(** Two threads whose ids are congruent modulo 65536 share a slot: the first stage
    of one and the last of the other complete a group, and a latency is reported
    that neither thread had. *)
Theorem SeqMatcher_tid_collision a b t1 t2 :
  a ≠ b → tid_hash a = tid_hash b →
  ∃ m0 m : SeqMatcher unit,
    SeqMatcher_new "flow" [0; 1] = Some m0 ∧
    seq_feed_all (m0, tt) [mkEvent t1 a 0 0; mkEvent t2 b 1 0] = Some (m, tt) ∧
    (SeqMatcher_drain m).1 = [mkDelta (u64 (t2 - t1)) 0 1 t1 t2 a] ∧
    (∀ t es, t ∈ [a; b] → es = filter (λ e, ev_tid e = t) [mkEvent t1 a 0 0; mkEvent t2 b 1 0] →
       (group_run [0; 1] (empty_group 0) es).2 = []).
Proof.
  intros Hab Hh.
  set (m0 := mkSeq (W := unit) "flow" [0; 1] 3 0 [] ∅ []).
  set (r1 := mkRecord (<[0%nat := t1]> (replicate 64 0)) 1 a).
  set (m1 := seq_set_slot m0 (tid_hash a) r1 []).
  assert (SeqMatcher_feed m0 (mkEvent t1 a 0 0) tt = Some (m1, tt)) as H1 by reflexivity.
  eexists m0, _. split; [reflexivity|]. split.
  { unfold seq_feed_all. cbn [foldM]. rewrite H1. cbn [mbind option_bind].
    unfold SeqMatcher_feed. cbn [ev_stage ev_tid ev_ts]. rewrite <- Hh.
    unfold m1. rewrite slot_at_set, Z.eqb_refl. reflexivity. }
  split; [reflexivity|]. intros t es Ht ->. rewrite !filter_cons. cbn [ev_tid].
  apply elem_of_cons in Ht as [->|Ht%list_elem_of_singleton]; subst.
  - rewrite decide_True, decide_False by done. reflexivity.
  - rewrite decide_False, decide_True by done. reflexivity.
Qed.

Lemma SeqMatcher_refines_witness :
  ∃ m0 : SeqMatcher (list Z), SeqMatcher_new "io" [0; 1; 3] = Some m0 ∧
  ∃ m2, (SeqMatcher_drain m2).1 =
    [mkDelta 5 0 1 10 15 7; mkDelta 30 0 3 10 40 7; mkDelta 25 1 3 15 40 7] ∧
    seq_feed_all (foldl (λ m cb, SeqMatcher_onComplete cb m) m0
                   [λ s w, Some (snap_tid s :: w)], [])
      [mkEvent 10 7 0 0; mkEvent 12 8 1 0; mkEvent 15 7 1 0; mkEvent 40 7 3 0] = Some (m2, [7]).
Proof.
  eexists. split; [reflexivity|].
  destruct (SeqMatcher_refines "io" [0; 1; 3] _ [λ s w, Some (snap_tid s :: w)] ([] : list Z)
    [mkEvent 10 7 0 0; mkEvent 12 8 1 0; mkEvent 15 7 1 0; mkEvent 40 7 3 0] eq_refl
    ltac:(repeat constructor; done)) as (m2 & Hd & Hf).
  exists m2. split; [rewrite Hd; vm_compute; reflexivity|]. rewrite Hf. vm_compute. reflexivity.
Defined.

Lemma SeqMatcher_slot_isolation_witness :
  ∃ (m0 m : SeqMatcher unit), SeqMatcher_new "io" [0; 1] = Some m0 ∧
  filter (λ d, tid_hash (delta_tid d) = 8) (SeqMatcher_drain m).1 = [mkDelta 4 0 1 11 15 8].
Proof.
  eexists _, _. split; [reflexivity|].
  etransitivity.
  - apply (SeqMatcher_slot_isolation "io" [0; 1] _ [] tt
      [mkEvent 10 7 0 0; mkEvent 11 8 0 0; mkEvent 12 7 1 0; mkEvent 15 8 1 0] _ tt 8 eq_refl).
    + repeat constructor; done.
    + reflexivity.
  - vm_compute. reflexivity.
Defined.

Lemma SeqMatcher_rounds_witness :
  ∃ (m0 m : SeqMatcher unit), SeqMatcher_new "io" [0; 1] = Some m0 ∧
  filter (λ d, tid_hash (delta_tid d) = 8) (SeqMatcher_drain m).1 =
    [mkDelta 4 0 1 11 15 8; mkDelta 3 0 1 20 23 8].
Proof.
  eexists _, _. split; [reflexivity|].
  etransitivity.
  - apply (SeqMatcher_rounds "io" [0; 1] _ [] tt
      [mkEvent 10 7 0 0; mkEvent 11 8 0 0; mkEvent 15 8 1 0; mkEvent 20 8 0 0; mkEvent 23 8 1 0] _ tt 8
      [[mkEvent 11 8 0 0; mkEvent 15 8 1 0]; [mkEvent 20 8 0 0; mkEvent 23 8 1 0]] eq_refl).
    + repeat constructor; done.
    + apply (bool_decide_unpack _). vm_compute. exact I.
    + repeat constructor; eexists _, _; (split; [reflexivity|]); by split.
    + reflexivity.
    + reflexivity.
  - vm_compute. reflexivity.
Defined.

▶ **Exercise description**
In the data above, which lines lie between the line with "Theorem SeqMatcher_tid_collision a" and the line with "set (m0 := mkSeq", inclusive? Print those lines exactly and nothing else.

▶ **Result of this task**
Theorem SeqMatcher_tid_collision a b t1 t2 :
  a ≠ b → tid_hash a = tid_hash b →
  ∃ m0 m : SeqMatcher unit,
    SeqMatcher_new "flow" [0; 1] = Some m0 ∧
    seq_feed_all (m0, tt) [mkEvent t1 a 0 0; mkEvent t2 b 1 0] = Some (m, tt) ∧
    (SeqMatcher_drain m).1 = [mkDelta (u64 (t2 - t1)) 0 1 t1 t2 a] ∧
    (∀ t es, t ∈ [a; b] → es = filter (λ e, ev_tid e = t) [mkEvent t1 a 0 0; mkEvent t2 b 1 0] →
       (group_run [0; 1] (empty_group 0) es).2 = []).
Proof.
  intros Hab Hh.
  set (m0 := mkSeq (W := unit) "flow" [0; 1] 3 0 [] ∅ []).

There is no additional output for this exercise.